- Supplied data
——————————
(** * The achievement verification workflow of [src/index.ts]

    A shallow embedding of the request handlers that create, edit, delete,
    verify and list achievements, of the attendance KPI of the coach
    report, of the registration, login and profile routes, and of the port
    fallback of [startServer].  The persistent store (Prisma) is modelled as
    finite maps keyed by record id; a handler is a function from the request
    and the store to the HTTP response and the store after the request. *)

From Stdlib Require Import ZArith QArith Qround Floats Uint63 Ascii.
From stdpp Require Import gmap strings pretty list fin_maps sorting.

Local Open Scope string_scope.

(** ** Values of a JSON request body

    The handlers destructure [req.body] without validating it.  The textual
    fields of the operations arrive as a JSON string, as [null], or not at all
    (the destructured variable is then [undefined]). *)

Inductive jsval :=
  | JUndefined
  | JNull
  | JString (s : string).

Global Instance jsval_eq_dec : EqDecision jsval.
Proof. solve_decision. Defined.

(** JavaScript truthiness, as used by [!x] and [a || b]. *)
Definition truthy (v : jsval) : bool :=
  match v with
  | JString s => negb (String.eqb s "")
  | _ => false
  end.

(** Truthiness of a nullable string column ([string | null]). *)
Definition truthy_column (v : option string) : bool :=
  match v with
  | Some s => negb (String.eqb s "")
  | None => false
  end.

(** ** Records of the store *)

Module User.
(** The columns of a user the handlers read. *)
Record t := mk {
  id : string;
  username : string;
  role : string;
  sport : option string
}.
End User.

Module Achievement.
(** Modelled from the spec: the columns of an achievement (section 3); the
    Prisma schema that declares them is not among the sources.  [status] is
    a text column: the handlers compare it with string literals and write
    the request's [decision] into it as it comes.  Dates are milliseconds
    since the epoch. *)
Record t := mk {
  id : string;
  ownerId : string;
  title : string;
  date : Z;
  description : option string;
  proof : option string;
  sport : string;
  venue : string;
  status : string;
  decisionReason : option string;
  verifiedById : option string;
  verifiedByName : option string;
  verifiedAt : option Z;
  createdAt : Z;
  updatedAt : Z
}.

Global Instance eq_dec : EqDecision t.
Proof. solve_decision. Defined.
End Achievement.

Module ScheduleRequest.
(** Modelled from the spec: a schedule request (section 3) with the columns
    the coach report reads. *)
Record t := mk {
  id : string;
  scheduleId : string;
  playerId : string;
  status : string;
  createdAt : Z
}.
End ScheduleRequest.

Module Schedule.
Record t := mk {
  id : string;
  coachId : string;
  date : Z
}.
End Schedule.

(** ** What the store does with the [data] of an update

    Prisma leaves a column alone when its entry in [data] is [undefined],
    writes [null] into a nullable column, and throws a validation error when
    [null] is given for a required column. *)

Definition set_required (v : jsval) (old : string) : option string :=
  match v with
  | JUndefined => Some old
  | JNull => None
  | JString s => Some s
  end.

Definition set_nullable (v : jsval) (old : option string) : option string :=
  match v with
  | JUndefined => old
  | JNull => None
  | JString s => Some s
  end.

(** ** HTTP responses *)

Record PendingRow := mkPendingRow {
  row : Achievement.t;
  (* [include: { owner: { select: { username: true } } }] *)
  owner : option string
}.

Record Kpis := mkKpis {
  (* the six counters beside it are left out *)
  attendanceRatePct : option float
}.

Inductive Body :=
  | ErrorBody (error : string)
  | AchievementBody (a : Achievement.t)
  | PendingBody (rows : list PendingRow)
  | KpisBody (k : Kpis)
  | EmptyBody.

Record Response := mkResponse {
  statusCode : Z;
  body : Body
}.

Definition json (b : Body) : Response := mkResponse 200 b.
Definition status_json (c : Z) (error : string) : Response :=
  mkResponse c (ErrorBody error).

(** The [catch] of every handler. *)
Definition server_error : Response := status_json 500 "Server error".

(** Modelled from the spec: the error taxonomy of section 7 and the status
    each class maps to.  [AuthorizationError] and [ConflictError] share 403;
    the conflict is told apart by its message. *)
Inductive ErrorClass :=
  | ValidationError
  | Unauthenticated
  | AuthorizationError
  | NotFoundError
  | ConflictError
  | ServerError.

Definition error_class (r : Response) : option ErrorClass :=
  match body r with
  | ErrorBody msg =>
      match statusCode r with
      | 400 => Some ValidationError
      | 401 => Some Unauthenticated
      | 403 =>
          if String.eqb msg "Cannot delete an approved achievement."
          then Some ConflictError else Some AuthorizationError
      | 404 => Some NotFoundError
      | 500 => Some ServerError
      | _ => None
      end%Z
  | _ => None
  end.

(** ** The achievement routes *)

Section Handlers.

(** [new Date(s)] on a string: the instant it denotes, or [None] for an
    Invalid Date.  Date parsing belongs to the JavaScript runtime. *)
Variable parse_date : string → option Z.

Definition new_Date (v : jsval) : option Z :=
  match v with
  | JUndefined => None
  | JNull => Some 0%Z
  | JString s => parse_date s
  end.

(** The guard [!coach || coach.role !== "Coach" || !coach.sport] the coach
    routes open with. *)
Definition not_a_coach (coach : option User.t) : bool :=
  match coach with
  | None => true
  | Some c =>
      negb (String.eqb (User.role c) "Coach")
      || negb (truthy_column (User.sport c))
  end.

(** *** POST /api/achievements *)

Record CreateBody := mkCreateBody {
  c_title : jsval;
  c_date : jsval;
  c_description : jsval;
  c_proof : jsval;
  c_sport : jsval;
  c_venue : jsval
}.

(** A required column of a new record: anything but a string makes the
    store throw. *)
Definition create_required (v : jsval) : option string :=
  match v with
  | JString s => Some s
  | _ => None
  end.

(** [prisma.achievement.create]: the store assigns the id [new_id] and the
    creation time; a required column without a string, an invalid date or
    an id already taken makes it throw.  The columns the route does not
    give take their defaults. *)
Definition create_record (now : Z) (new_id userId : string) (b : CreateBody)
    (db : gmap string Achievement.t) : option Achievement.t :=
  match db !! new_id with
  | Some _ => None
  | None =>
      title ← create_required (c_title b) ;
      date ← new_Date (c_date b) ;
      sport ← create_required (c_sport b) ;
      venue ← create_required (c_venue b) ;
      Some {| Achievement.id := new_id;
              Achievement.ownerId := userId;
              Achievement.title := title;
              Achievement.date := date;
              Achievement.description := set_nullable (c_description b) None;
              Achievement.proof := set_nullable (c_proof b) None;
              Achievement.sport := sport;
              Achievement.venue := venue;
              Achievement.status := "PENDING";
              Achievement.decisionReason := None;
              Achievement.verifiedById := None;
              Achievement.verifiedByName := None;
              Achievement.verifiedAt := None;
              Achievement.createdAt := now;
              Achievement.updatedAt := now |}
  end.

Definition post_achievement (now : Z) (new_id userId : string)
    (b : CreateBody) (db : gmap string Achievement.t)
    : Response * gmap string Achievement.t :=
  if negb (truthy (c_title b)) || negb (truthy (c_date b))
     || negb (truthy (c_sport b)) || negb (truthy (c_venue b))
  then (status_json 400 "Missing required fields", db)
  else
    match create_record now new_id userId b db with
    | Some newAchievement =>
        (mkResponse 201 (AchievementBody newAchievement),
         <[new_id := newAchievement]> db)
    | None => (server_error, db)
    end.

(** *** PUT /api/achievements/:id *)

Record UpdateBody := mkUpdateBody {
  u_title : jsval;
  u_sport : jsval;
  u_date : jsval;
  u_venue : jsval;
  u_description : jsval
}.

Definition not_found_or_unauthorized : Response :=
  status_json 404 "Achievement not found or unauthorized".

(** The [data] of the owner's update applied to the stored record. *)
Definition update_record (now : Z) (b : UpdateBody) (a : Achievement.t)
    : option Achievement.t :=
  title ← set_required (u_title b) (Achievement.title a) ;
  sport ← set_required (u_sport b) (Achievement.sport a) ;
  date ← new_Date (u_date b) ;
  venue ← set_required (u_venue b) (Achievement.venue a) ;
  Some {| Achievement.id := Achievement.id a;
          Achievement.ownerId := Achievement.ownerId a;
          Achievement.title := title;
          Achievement.date := date;
          Achievement.description :=
            set_nullable (u_description b) (Achievement.description a);
          Achievement.proof := Achievement.proof a;
          Achievement.sport := sport;
          Achievement.venue := venue;
          Achievement.status := Achievement.status a;
          Achievement.decisionReason := Achievement.decisionReason a;
          Achievement.verifiedById := Achievement.verifiedById a;
          Achievement.verifiedByName := Achievement.verifiedByName a;
          Achievement.verifiedAt := Achievement.verifiedAt a;
          Achievement.createdAt := Achievement.createdAt a;
          Achievement.updatedAt := now |}.

Definition put_achievement (now : Z) (userId id : string) (b : UpdateBody)
    (db : gmap string Achievement.t)
    : Response * gmap string Achievement.t :=
  match db !! id with
  | None => (not_found_or_unauthorized, db)
  | Some achievement =>
      if negb (String.eqb (Achievement.ownerId achievement) userId)
      then (not_found_or_unauthorized, db)
      else
        match update_record now b achievement with
        | Some updatedAchievement =>
            (json (AchievementBody updatedAchievement),
             <[id := updatedAchievement]> db)
        | None => (server_error, db)
        end
  end.

(** *** DELETE /api/achievements/:id *)

Definition delete_achievement (userId id : string)
    (db : gmap string Achievement.t)
    : Response * gmap string Achievement.t :=
  match db !! id with
  | None => (not_found_or_unauthorized, db)
  | Some achievement =>
      if negb (String.eqb (Achievement.ownerId achievement) userId)
      then (not_found_or_unauthorized, db)
      else if String.eqb (Achievement.status achievement) "APPROVED"
      then (status_json 403 "Cannot delete an approved achievement.", db)
      else (mkResponse 204 EmptyBody, delete id db)
  end.

(** *** PATCH /api/achievements/:id/verify *)

Record VerifyBody := mkVerifyBody {
  decision : jsval;
  reason : jsval
}.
——————————
- Exercise brief
Filter by the word "username": copy every line of the data that holds it.

- Solution for this exercise
  username : string;
  (* [include: { owner: { select: { username: true } } }] *)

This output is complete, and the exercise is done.